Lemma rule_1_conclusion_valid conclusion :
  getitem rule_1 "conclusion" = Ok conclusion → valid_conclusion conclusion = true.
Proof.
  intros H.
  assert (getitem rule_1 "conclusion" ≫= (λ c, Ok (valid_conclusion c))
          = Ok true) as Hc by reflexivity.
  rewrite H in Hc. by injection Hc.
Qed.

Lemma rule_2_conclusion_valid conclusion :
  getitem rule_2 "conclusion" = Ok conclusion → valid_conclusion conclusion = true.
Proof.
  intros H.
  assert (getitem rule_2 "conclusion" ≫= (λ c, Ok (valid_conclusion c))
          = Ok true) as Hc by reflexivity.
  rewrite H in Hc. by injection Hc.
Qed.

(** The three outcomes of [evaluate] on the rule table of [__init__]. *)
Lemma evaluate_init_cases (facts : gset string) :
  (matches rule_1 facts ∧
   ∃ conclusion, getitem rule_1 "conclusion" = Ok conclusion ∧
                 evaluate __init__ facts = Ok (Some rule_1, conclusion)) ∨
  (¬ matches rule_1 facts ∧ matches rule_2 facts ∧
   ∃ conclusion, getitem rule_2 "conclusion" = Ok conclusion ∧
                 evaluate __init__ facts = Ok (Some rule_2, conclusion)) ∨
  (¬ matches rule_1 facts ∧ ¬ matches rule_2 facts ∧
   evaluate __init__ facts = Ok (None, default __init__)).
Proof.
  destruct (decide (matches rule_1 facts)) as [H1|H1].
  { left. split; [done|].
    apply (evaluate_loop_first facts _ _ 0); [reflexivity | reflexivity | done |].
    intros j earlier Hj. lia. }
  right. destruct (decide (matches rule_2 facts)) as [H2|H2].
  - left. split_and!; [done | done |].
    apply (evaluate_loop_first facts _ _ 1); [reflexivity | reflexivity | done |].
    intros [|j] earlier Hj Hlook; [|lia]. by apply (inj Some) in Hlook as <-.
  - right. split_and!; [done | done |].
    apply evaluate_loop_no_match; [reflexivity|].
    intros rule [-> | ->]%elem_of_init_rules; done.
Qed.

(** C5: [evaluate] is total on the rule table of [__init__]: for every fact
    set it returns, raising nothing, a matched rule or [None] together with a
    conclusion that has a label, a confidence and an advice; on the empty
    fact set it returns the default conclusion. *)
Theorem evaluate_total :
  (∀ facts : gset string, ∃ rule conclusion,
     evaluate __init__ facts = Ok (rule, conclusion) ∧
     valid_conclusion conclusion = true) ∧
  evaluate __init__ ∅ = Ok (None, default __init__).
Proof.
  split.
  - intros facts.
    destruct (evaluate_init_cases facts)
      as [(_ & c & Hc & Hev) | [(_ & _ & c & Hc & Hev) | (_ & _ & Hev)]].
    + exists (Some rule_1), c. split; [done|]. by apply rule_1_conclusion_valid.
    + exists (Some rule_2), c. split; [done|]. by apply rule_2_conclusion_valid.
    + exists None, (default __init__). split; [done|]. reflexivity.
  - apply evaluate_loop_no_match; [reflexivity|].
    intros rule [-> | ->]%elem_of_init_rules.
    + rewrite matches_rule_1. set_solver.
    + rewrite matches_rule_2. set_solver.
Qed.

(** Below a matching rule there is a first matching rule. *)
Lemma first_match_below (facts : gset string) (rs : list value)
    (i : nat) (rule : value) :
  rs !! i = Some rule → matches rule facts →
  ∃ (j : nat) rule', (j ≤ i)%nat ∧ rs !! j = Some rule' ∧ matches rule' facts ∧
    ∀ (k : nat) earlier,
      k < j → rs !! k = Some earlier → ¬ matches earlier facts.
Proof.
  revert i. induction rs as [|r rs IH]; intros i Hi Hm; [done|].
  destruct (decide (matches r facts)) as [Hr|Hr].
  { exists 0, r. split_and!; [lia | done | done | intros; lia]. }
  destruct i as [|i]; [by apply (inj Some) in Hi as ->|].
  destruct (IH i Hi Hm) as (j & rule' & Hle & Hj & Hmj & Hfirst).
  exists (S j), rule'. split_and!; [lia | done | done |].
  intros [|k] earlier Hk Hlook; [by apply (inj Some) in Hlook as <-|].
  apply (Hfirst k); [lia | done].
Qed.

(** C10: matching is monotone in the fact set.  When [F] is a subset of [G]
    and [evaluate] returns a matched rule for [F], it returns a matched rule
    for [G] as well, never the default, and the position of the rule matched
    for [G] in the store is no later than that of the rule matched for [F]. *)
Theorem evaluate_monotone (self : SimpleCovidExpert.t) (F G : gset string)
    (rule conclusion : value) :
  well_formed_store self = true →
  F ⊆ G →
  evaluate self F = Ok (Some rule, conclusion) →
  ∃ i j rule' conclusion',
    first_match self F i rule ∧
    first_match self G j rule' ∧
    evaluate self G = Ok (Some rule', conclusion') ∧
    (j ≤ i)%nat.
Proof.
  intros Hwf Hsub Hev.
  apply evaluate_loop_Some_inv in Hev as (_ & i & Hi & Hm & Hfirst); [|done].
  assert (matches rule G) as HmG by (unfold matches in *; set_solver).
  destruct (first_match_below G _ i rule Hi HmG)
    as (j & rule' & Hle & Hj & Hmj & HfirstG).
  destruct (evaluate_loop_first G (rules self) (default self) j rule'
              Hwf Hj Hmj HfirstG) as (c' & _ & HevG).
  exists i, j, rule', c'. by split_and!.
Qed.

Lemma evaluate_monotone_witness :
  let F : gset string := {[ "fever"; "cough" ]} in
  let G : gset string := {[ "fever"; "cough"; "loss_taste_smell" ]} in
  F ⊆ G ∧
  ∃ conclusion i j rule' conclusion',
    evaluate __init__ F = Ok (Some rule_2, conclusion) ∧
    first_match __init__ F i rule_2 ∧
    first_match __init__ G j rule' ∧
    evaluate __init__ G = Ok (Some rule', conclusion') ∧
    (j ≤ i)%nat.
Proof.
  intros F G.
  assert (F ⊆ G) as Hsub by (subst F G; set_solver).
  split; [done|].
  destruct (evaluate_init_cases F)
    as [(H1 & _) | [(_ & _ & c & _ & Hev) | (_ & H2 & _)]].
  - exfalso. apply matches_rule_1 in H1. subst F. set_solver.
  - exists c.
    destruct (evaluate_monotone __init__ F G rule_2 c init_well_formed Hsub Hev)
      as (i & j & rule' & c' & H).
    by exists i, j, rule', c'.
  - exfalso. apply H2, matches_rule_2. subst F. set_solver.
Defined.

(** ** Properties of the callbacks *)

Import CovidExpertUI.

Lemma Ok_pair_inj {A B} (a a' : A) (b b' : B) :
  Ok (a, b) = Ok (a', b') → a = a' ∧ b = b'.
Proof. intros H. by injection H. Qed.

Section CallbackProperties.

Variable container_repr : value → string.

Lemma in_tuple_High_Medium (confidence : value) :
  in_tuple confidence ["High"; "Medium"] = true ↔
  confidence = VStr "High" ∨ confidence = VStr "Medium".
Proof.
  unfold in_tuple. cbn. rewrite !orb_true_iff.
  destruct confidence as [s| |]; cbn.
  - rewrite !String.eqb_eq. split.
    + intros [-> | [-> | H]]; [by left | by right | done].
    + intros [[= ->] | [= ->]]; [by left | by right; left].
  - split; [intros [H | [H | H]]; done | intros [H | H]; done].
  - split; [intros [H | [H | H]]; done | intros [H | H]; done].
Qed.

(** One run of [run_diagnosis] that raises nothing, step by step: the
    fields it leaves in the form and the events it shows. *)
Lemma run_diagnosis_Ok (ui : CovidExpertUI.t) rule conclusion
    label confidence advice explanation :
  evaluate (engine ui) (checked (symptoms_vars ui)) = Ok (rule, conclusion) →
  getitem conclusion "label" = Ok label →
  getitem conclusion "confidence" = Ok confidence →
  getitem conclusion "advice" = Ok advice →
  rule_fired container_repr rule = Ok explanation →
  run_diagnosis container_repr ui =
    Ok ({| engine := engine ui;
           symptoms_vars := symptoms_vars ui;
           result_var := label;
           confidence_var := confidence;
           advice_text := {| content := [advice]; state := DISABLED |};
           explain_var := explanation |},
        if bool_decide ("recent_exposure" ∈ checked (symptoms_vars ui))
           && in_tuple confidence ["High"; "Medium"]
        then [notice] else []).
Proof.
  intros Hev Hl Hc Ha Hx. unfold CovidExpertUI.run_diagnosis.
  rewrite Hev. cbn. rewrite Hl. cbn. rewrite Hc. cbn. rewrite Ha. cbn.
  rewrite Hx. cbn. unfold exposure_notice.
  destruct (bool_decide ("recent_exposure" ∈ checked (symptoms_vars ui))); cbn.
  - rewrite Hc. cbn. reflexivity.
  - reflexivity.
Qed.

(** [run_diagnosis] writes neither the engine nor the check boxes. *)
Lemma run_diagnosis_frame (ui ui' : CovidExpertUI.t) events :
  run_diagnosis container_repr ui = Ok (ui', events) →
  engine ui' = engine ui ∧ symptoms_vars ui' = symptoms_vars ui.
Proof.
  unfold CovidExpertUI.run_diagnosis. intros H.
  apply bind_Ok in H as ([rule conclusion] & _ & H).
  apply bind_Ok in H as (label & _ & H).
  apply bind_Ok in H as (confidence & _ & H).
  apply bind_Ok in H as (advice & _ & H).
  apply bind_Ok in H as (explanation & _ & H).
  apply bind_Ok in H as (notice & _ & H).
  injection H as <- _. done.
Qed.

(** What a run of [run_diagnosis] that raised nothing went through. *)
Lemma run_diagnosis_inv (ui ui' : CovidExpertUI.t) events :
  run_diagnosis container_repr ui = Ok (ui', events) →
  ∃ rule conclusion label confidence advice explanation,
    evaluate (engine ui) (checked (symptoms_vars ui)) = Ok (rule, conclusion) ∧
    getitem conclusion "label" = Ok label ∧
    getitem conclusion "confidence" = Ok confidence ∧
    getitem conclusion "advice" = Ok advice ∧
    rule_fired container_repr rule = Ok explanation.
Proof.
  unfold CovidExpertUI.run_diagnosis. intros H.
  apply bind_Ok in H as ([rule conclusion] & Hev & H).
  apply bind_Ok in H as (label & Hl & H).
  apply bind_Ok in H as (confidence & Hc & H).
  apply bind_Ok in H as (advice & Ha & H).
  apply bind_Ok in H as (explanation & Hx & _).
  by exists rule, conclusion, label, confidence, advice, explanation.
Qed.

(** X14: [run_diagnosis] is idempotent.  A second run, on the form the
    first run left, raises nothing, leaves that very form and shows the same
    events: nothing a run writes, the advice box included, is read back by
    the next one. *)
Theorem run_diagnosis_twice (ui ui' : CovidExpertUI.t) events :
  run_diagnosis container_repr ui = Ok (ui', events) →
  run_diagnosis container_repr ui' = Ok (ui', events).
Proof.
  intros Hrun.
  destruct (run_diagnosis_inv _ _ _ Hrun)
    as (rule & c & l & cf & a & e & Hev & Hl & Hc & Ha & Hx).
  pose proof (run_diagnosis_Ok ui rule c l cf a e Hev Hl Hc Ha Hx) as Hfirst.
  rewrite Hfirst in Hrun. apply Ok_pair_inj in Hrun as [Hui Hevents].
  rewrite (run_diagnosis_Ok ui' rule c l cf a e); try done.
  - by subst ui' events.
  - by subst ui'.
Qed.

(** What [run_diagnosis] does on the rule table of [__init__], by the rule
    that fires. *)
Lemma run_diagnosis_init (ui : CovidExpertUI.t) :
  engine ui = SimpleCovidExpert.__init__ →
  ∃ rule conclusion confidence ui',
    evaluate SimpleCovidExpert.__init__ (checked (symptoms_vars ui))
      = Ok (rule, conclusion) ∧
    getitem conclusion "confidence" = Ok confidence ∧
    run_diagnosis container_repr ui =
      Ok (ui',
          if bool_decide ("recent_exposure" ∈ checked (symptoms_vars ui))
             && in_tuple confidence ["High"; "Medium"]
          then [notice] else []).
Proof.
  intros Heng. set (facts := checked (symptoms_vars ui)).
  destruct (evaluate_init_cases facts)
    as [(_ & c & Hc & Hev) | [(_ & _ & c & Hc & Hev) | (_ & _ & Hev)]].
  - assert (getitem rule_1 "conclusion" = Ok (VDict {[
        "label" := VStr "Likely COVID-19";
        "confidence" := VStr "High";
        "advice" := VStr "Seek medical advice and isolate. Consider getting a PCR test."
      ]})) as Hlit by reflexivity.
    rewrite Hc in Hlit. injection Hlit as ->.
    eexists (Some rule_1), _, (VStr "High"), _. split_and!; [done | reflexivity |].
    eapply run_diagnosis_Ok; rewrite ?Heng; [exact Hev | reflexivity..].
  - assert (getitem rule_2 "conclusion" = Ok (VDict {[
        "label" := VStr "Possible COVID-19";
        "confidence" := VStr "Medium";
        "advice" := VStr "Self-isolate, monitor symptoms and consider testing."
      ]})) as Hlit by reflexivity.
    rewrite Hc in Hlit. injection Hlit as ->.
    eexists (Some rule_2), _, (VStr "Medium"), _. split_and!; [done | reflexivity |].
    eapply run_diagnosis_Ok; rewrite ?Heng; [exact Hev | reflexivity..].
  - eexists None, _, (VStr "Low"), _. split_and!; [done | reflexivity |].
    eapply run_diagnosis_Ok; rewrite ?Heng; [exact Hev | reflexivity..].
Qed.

★ ★ ★ ★ ★

REQUIREMENT | Copy out the lines above exactly, beginning at the one that contains "first_match __init__ F i rule_2 ∧" and ending at the one that contains "as [(H1 & _) | [(_ & _ & c".

ANSWER |
    first_match __init__ F i rule_2 ∧
    first_match __init__ G j rule' ∧
    evaluate __init__ G = Ok (Some rule', conclusion') ∧
    (j ≤ i)%nat.
Proof.
  intros F G.
  assert (F ⊆ G) as Hsub by (subst F G; set_solver).
  split; [done|].
  destruct (evaluate_init_cases F)
    as [(H1 & _) | [(_ & _ & c & _ & Hev) | (_ & H2 & _)]].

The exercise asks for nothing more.